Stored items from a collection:

------------------------

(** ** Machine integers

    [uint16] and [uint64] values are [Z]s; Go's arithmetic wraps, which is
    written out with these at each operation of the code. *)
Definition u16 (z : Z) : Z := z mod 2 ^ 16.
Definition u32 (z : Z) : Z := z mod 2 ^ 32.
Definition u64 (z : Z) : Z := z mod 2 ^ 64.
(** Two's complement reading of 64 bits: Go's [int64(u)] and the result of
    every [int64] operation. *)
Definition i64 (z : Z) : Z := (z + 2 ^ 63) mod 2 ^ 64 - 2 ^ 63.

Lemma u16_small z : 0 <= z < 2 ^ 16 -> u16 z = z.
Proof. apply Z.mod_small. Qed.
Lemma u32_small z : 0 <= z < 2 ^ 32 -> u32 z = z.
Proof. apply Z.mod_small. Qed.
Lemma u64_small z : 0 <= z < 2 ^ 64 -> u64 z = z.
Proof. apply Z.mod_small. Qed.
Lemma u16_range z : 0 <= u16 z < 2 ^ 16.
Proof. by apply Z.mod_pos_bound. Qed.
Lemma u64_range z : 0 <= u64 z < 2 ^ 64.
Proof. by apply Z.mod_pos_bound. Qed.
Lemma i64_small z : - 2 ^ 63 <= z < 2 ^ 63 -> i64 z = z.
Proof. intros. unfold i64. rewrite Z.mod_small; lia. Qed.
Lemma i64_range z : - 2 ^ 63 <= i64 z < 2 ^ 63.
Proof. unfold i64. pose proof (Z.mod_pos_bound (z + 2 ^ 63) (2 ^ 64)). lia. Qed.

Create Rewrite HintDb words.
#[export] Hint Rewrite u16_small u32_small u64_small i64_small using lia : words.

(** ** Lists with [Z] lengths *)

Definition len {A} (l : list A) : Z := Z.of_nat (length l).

------------------------

Exercise prompt.
Going back over the entries above, copy word for word every line from the one that has "[uint16] and [uint64]" on through the one that has "#[export] Hint Rewrite".

Answer for the task.
    [uint16] and [uint64] values are [Z]s; Go's arithmetic wraps, which is
    written out with these at each operation of the code. *)
Definition u16 (z : Z) : Z := z mod 2 ^ 16.
Definition u32 (z : Z) : Z := z mod 2 ^ 32.
Definition u64 (z : Z) : Z := z mod 2 ^ 64.
(** Two's complement reading of 64 bits: Go's [int64(u)] and the result of
    every [int64] operation. *)
Definition i64 (z : Z) : Z := (z + 2 ^ 63) mod 2 ^ 64 - 2 ^ 63.

Lemma u16_small z : 0 <= z < 2 ^ 16 -> u16 z = z.
Proof. apply Z.mod_small. Qed.
Lemma u32_small z : 0 <= z < 2 ^ 32 -> u32 z = z.
Proof. apply Z.mod_small. Qed.
Lemma u64_small z : 0 <= z < 2 ^ 64 -> u64 z = z.
Proof. apply Z.mod_small. Qed.
Lemma u16_range z : 0 <= u16 z < 2 ^ 16.
Proof. by apply Z.mod_pos_bound. Qed.
Lemma u64_range z : 0 <= u64 z < 2 ^ 64.
Proof. by apply Z.mod_pos_bound. Qed.
Lemma i64_small z : - 2 ^ 63 <= z < 2 ^ 63 -> i64 z = z.
Proof. intros. unfold i64. rewrite Z.mod_small; lia. Qed.
Lemma i64_range z : - 2 ^ 63 <= i64 z < 2 ^ 63.
Proof. unfold i64. pose proof (Z.mod_pos_bound (z + 2 ^ 63) (2 ^ 64)). lia. Qed.

Create Rewrite HintDb words.
#[export] Hint Rewrite u16_small u32_small u64_small i64_small using lia : words.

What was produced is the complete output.